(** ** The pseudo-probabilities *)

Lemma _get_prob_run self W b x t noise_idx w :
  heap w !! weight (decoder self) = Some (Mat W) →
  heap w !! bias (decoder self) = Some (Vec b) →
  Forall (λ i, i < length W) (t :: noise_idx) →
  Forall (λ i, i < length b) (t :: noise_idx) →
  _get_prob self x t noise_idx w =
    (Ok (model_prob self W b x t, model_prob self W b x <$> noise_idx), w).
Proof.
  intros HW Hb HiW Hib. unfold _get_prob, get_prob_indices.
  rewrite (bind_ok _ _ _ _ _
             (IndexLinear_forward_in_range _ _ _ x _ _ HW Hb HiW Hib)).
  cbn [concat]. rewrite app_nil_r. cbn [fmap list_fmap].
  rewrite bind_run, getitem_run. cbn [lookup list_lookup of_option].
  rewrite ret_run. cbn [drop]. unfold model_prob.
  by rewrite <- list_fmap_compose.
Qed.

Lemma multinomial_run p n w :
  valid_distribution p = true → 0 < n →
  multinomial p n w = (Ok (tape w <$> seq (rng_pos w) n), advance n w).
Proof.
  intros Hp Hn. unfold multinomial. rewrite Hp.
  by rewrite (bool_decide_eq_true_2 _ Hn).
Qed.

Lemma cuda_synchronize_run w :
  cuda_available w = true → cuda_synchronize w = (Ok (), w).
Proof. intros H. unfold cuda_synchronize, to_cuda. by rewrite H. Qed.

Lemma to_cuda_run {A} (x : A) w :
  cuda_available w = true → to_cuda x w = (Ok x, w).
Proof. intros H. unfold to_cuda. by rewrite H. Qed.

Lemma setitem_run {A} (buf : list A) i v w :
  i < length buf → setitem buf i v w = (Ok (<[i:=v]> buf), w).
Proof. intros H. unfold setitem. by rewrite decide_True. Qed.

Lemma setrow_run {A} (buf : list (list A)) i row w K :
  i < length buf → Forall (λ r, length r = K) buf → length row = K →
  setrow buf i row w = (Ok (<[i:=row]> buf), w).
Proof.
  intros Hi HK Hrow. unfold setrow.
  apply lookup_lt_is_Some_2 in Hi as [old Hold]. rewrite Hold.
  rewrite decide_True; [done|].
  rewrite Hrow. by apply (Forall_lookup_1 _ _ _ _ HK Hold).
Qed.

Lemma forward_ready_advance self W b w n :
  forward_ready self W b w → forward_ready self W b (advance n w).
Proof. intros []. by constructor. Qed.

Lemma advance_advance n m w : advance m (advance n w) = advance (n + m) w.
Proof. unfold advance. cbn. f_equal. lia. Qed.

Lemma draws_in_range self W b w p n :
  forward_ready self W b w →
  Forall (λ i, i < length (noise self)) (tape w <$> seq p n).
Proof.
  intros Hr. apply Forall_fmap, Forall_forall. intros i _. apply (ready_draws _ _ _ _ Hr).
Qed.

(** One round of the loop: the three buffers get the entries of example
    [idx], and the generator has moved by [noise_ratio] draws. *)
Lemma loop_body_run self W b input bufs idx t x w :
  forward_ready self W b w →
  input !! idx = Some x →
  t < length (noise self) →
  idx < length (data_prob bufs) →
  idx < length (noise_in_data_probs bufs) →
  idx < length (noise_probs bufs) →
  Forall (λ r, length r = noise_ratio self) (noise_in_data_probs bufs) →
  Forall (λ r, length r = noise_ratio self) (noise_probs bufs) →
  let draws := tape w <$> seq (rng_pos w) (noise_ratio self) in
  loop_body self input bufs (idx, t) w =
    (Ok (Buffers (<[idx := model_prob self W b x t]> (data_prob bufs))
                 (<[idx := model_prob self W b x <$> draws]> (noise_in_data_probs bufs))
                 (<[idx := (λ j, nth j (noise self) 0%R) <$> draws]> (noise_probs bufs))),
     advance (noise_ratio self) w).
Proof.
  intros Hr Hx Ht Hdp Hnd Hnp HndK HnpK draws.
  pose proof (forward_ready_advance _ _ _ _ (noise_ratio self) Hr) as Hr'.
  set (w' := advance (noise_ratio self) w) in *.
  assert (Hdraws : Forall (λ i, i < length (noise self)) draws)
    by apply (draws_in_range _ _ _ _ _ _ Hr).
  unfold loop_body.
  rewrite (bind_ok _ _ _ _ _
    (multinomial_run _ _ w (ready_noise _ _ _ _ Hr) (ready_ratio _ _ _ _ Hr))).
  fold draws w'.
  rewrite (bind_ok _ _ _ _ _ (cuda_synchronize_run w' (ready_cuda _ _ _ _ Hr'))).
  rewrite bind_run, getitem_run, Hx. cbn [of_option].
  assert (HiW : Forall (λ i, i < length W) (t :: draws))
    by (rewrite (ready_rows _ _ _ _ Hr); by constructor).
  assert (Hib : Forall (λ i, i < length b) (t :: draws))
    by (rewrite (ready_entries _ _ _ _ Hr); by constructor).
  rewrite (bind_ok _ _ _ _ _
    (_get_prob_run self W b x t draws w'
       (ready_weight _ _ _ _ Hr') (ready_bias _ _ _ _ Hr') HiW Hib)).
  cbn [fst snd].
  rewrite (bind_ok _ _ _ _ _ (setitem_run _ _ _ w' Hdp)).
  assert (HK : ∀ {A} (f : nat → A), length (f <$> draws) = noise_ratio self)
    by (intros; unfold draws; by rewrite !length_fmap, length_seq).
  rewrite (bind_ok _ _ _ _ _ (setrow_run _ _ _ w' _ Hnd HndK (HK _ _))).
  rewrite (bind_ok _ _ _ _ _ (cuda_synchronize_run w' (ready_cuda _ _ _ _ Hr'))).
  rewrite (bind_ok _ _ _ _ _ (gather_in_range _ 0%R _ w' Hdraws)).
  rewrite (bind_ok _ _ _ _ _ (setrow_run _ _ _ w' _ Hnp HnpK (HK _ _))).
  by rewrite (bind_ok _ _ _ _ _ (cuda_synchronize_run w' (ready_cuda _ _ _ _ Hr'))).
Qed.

* * *

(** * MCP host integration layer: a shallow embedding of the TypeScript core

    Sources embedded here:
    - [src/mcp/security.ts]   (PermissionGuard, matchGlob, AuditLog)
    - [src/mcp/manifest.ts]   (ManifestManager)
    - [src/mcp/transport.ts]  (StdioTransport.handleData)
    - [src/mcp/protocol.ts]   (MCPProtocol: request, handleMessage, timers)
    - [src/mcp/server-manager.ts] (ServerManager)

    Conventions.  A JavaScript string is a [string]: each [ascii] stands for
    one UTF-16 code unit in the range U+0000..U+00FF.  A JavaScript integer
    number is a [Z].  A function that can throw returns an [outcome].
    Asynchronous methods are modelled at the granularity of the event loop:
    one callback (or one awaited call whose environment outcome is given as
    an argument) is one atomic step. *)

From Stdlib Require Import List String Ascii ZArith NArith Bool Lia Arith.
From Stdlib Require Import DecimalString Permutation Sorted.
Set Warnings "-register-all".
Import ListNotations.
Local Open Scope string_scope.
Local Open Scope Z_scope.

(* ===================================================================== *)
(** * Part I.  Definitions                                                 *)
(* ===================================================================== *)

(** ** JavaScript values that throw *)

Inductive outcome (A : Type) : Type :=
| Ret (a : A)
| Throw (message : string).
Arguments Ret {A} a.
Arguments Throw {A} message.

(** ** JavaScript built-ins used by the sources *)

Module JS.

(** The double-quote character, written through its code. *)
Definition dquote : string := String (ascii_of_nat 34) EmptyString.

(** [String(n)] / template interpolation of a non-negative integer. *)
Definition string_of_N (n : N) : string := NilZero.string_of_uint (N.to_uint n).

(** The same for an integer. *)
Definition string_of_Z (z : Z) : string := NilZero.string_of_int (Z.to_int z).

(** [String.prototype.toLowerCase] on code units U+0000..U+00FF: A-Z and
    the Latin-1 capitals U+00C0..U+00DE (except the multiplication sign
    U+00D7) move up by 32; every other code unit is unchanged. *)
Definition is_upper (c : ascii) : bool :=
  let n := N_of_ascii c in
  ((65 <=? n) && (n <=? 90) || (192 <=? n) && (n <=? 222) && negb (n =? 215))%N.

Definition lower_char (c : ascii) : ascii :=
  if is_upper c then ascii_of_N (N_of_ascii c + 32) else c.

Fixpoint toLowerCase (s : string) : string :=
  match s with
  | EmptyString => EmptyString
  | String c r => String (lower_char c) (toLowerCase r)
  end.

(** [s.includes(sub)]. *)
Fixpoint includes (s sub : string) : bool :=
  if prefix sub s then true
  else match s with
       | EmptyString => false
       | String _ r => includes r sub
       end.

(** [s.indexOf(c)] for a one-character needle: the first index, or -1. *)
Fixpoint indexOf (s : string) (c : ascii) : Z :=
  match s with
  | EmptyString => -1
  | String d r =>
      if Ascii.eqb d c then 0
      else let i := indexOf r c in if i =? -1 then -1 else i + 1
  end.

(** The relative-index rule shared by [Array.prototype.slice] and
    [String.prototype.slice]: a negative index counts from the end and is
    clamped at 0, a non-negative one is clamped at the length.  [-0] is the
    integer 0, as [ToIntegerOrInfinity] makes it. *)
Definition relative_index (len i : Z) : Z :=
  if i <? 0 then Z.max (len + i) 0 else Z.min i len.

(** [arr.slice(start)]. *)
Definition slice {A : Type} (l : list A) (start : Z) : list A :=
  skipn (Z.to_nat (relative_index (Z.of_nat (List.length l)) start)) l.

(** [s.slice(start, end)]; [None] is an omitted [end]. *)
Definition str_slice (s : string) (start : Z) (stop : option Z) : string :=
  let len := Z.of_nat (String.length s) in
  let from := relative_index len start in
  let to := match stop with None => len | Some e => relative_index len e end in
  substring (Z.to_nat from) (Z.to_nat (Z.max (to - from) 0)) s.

---

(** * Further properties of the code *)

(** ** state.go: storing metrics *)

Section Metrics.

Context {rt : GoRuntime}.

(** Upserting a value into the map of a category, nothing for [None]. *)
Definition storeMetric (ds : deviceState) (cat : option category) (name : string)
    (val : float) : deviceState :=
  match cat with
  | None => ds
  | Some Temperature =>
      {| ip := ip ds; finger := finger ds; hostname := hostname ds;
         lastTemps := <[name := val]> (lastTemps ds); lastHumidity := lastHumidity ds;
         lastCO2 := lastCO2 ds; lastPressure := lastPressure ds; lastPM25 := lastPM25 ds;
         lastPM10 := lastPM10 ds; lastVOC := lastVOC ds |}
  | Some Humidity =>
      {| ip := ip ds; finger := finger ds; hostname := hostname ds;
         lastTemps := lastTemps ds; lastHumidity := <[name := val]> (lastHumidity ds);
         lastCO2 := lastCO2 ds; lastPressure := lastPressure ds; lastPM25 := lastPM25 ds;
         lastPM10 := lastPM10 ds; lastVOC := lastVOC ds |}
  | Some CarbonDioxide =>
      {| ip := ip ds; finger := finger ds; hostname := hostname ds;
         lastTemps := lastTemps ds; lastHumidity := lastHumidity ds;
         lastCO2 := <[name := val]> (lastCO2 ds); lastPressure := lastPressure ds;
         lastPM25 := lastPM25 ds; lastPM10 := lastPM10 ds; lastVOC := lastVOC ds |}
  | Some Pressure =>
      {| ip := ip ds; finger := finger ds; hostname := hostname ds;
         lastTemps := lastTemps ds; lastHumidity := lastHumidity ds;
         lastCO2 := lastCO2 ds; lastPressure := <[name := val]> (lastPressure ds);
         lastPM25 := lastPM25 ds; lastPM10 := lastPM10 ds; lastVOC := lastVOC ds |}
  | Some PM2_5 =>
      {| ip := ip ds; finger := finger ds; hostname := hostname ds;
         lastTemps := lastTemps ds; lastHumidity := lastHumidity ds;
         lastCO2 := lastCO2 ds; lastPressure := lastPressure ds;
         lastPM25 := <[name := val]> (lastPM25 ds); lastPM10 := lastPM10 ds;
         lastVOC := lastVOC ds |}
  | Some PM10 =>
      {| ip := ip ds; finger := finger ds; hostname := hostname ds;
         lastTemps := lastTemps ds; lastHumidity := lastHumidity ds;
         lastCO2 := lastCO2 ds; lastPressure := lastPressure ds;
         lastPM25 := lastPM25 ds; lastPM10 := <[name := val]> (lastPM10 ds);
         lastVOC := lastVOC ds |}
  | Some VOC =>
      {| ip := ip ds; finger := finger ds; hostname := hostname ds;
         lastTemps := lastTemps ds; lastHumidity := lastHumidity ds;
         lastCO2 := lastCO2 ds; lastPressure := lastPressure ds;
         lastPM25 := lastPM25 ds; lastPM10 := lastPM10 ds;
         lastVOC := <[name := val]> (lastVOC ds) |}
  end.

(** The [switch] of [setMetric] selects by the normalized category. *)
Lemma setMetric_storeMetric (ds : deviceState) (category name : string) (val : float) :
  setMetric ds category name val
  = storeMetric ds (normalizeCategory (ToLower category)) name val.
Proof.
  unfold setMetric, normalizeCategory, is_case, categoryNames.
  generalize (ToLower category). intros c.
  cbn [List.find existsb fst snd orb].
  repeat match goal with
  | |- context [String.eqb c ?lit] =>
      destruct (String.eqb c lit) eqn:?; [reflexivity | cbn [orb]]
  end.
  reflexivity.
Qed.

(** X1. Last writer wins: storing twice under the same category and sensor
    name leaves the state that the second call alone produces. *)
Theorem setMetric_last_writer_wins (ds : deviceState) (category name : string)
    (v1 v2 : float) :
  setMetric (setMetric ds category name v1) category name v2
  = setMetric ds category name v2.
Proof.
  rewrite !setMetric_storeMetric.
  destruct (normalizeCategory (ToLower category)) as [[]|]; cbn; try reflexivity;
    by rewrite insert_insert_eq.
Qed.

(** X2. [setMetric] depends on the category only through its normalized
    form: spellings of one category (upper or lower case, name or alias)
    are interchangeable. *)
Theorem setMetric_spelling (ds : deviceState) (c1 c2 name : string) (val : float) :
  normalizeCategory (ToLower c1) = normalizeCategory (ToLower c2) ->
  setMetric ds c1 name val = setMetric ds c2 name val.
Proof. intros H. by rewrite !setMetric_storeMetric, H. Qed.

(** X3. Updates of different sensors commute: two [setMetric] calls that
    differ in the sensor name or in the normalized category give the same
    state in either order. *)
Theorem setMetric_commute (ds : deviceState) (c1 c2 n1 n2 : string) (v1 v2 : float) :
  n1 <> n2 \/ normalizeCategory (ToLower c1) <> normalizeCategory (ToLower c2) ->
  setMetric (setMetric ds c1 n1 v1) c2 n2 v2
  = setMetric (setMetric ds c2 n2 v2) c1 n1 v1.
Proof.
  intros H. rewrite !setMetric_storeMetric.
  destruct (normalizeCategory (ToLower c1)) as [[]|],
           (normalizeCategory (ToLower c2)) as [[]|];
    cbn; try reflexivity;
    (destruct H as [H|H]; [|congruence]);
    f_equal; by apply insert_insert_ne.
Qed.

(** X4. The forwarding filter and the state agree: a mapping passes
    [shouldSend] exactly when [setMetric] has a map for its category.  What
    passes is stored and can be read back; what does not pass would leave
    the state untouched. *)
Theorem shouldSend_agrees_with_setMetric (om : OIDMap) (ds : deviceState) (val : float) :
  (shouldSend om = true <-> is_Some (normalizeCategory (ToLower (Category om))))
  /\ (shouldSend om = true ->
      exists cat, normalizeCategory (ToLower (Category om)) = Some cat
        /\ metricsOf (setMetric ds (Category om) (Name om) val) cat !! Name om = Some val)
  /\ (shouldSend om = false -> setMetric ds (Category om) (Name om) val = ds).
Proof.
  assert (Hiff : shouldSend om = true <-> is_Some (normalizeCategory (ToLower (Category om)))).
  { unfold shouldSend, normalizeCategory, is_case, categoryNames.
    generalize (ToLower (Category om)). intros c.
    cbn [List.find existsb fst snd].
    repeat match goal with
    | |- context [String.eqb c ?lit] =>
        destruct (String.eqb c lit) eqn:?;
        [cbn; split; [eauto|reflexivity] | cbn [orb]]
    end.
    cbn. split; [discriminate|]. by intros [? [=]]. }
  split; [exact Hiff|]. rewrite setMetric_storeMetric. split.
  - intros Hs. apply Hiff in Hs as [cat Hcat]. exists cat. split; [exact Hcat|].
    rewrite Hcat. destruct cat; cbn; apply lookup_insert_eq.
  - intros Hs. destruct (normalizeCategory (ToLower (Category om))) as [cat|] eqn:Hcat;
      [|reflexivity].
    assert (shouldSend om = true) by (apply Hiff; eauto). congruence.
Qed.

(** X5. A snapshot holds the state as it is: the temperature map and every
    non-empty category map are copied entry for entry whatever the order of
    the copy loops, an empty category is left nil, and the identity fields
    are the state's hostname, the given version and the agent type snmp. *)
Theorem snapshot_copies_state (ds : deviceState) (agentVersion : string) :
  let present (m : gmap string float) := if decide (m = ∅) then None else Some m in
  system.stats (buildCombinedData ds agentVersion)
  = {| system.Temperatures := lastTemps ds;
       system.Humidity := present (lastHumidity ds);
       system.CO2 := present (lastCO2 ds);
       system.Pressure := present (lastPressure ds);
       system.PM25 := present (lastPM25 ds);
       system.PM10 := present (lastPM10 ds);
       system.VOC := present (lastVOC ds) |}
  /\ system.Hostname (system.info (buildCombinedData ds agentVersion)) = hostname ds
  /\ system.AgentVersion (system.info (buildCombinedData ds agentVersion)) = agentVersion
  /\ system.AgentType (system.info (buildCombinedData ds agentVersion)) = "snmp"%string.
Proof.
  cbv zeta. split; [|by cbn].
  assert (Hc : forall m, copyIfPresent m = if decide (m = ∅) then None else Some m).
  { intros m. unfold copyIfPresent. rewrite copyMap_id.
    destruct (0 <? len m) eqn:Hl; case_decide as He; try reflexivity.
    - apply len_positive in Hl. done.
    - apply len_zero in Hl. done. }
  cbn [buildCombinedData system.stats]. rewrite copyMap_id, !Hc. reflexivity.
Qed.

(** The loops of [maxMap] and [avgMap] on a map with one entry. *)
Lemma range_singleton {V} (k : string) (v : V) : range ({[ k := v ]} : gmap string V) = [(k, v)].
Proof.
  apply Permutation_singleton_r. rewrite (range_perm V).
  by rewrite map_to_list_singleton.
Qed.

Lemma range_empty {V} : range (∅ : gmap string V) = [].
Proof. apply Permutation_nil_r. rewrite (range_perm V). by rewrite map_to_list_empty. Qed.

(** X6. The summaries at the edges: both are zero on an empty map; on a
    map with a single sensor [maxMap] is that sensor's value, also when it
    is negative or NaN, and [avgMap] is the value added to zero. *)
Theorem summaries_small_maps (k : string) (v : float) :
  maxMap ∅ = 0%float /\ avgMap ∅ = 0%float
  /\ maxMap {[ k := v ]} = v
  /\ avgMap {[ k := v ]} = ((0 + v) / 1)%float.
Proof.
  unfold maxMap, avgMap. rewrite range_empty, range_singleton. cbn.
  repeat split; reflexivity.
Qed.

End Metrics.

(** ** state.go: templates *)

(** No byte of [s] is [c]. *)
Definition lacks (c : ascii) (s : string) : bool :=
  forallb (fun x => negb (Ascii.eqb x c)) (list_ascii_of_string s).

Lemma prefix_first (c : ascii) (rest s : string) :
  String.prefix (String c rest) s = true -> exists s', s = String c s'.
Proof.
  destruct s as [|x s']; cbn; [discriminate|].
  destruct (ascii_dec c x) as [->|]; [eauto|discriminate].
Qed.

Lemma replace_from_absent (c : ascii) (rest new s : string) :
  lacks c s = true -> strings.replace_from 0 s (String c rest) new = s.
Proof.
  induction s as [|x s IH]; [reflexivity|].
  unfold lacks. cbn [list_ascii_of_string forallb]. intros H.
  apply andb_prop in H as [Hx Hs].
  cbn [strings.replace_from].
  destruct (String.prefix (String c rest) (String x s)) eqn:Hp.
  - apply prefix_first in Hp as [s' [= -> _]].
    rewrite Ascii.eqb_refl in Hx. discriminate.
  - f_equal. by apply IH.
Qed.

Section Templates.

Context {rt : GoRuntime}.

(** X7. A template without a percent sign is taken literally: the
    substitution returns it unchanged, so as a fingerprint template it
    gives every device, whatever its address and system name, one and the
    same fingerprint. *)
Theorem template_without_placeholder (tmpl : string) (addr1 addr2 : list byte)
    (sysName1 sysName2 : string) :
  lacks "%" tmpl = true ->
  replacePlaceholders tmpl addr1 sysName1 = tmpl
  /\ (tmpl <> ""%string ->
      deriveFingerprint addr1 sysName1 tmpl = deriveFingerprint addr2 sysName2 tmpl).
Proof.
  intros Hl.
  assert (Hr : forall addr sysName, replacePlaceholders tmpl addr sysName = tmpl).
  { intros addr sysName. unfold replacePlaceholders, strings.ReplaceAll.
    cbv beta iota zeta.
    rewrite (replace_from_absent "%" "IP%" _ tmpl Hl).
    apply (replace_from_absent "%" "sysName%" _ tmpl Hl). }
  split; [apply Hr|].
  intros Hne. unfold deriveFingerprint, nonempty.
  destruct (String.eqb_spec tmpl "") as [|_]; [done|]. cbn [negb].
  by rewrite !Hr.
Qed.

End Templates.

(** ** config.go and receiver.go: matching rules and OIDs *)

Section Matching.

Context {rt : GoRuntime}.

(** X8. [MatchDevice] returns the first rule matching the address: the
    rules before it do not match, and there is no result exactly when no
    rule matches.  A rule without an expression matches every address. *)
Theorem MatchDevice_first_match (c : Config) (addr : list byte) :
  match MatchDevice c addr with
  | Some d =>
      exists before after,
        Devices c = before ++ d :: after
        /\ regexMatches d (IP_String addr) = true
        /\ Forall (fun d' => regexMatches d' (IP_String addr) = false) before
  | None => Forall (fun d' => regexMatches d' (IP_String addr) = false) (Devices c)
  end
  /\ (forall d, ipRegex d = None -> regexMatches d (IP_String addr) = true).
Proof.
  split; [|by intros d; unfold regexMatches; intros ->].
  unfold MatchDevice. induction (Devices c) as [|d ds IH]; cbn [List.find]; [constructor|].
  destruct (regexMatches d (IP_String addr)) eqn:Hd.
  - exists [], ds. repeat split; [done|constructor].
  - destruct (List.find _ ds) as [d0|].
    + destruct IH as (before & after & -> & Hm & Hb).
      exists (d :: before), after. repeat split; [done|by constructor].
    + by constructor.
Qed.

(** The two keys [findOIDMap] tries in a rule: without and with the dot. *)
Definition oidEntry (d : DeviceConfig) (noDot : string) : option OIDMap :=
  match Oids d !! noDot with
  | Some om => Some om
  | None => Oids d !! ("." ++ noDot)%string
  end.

Task: In the listing above, find the line holding "every address. *)" and the line holding "after & -> & Hm & Hb).", then output those two lines and every line between them exactly.

Written response:
    rule matches.  A rule without an expression matches every address. *)
Theorem MatchDevice_first_match (c : Config) (addr : list byte) :
  match MatchDevice c addr with
  | Some d =>
      exists before after,
        Devices c = before ++ d :: after
        /\ regexMatches d (IP_String addr) = true
        /\ Forall (fun d' => regexMatches d' (IP_String addr) = false) before
  | None => Forall (fun d' => regexMatches d' (IP_String addr) = false) (Devices c)
  end
  /\ (forall d, ipRegex d = None -> regexMatches d (IP_String addr) = true).
Proof.
  split; [|by intros d; unfold regexMatches; intros ->].
  unfold MatchDevice. induction (Devices c) as [|d ds IH]; cbn [List.find]; [constructor|].
  destruct (regexMatches d (IP_String addr)) eqn:Hd.
  - exists [], ds. repeat split; [done|constructor].
  - destruct (List.find _ ds) as [d0|].
    + destruct IH as (before & after & -> & Hm & Hb).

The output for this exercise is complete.